● Brief: Pull out each line of the data that includes the word "negb".

● Data for review:
Lemma console_only_get_app_info cfg app_name :
  stable console_only (get_app_info cfg app_name).
Proof.
  unfold get_app_info.
  apply (stable_bind _ console_only_trans);
    [apply console_only_reads; intros w; reflexivity | intros current_dir].
  assert (HX : forall line, stable console_only
                              (bind (print line) (fun _ => @sys_exit (string * AppInfo) 1))).
  { intros line.
    apply (stable_bind _ console_only_trans); [apply console_only_print | intros _].
    apply (stable_sys_exit _ console_only_refl). }
  destruct (if negb (PyStr.truthy_opt app_name)
            then match find_app current_dir (config_apps cfg) with
                 | Some name => Some name
                 | None => app_name
                 end
            else app_name) as [name|]; [|apply HX].
  destruct (negb (PyStr.truthy name)); [apply HX|].
  destruct (dict_get (config_apps cfg) name) as [[|e i]|];
    [apply HX | apply (stable_ret _ console_only_refl) | apply HX].
Qed.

● Reply:
  destruct (if negb (PyStr.truthy_opt app_name)
  destruct (negb (PyStr.truthy name)); [apply HX|].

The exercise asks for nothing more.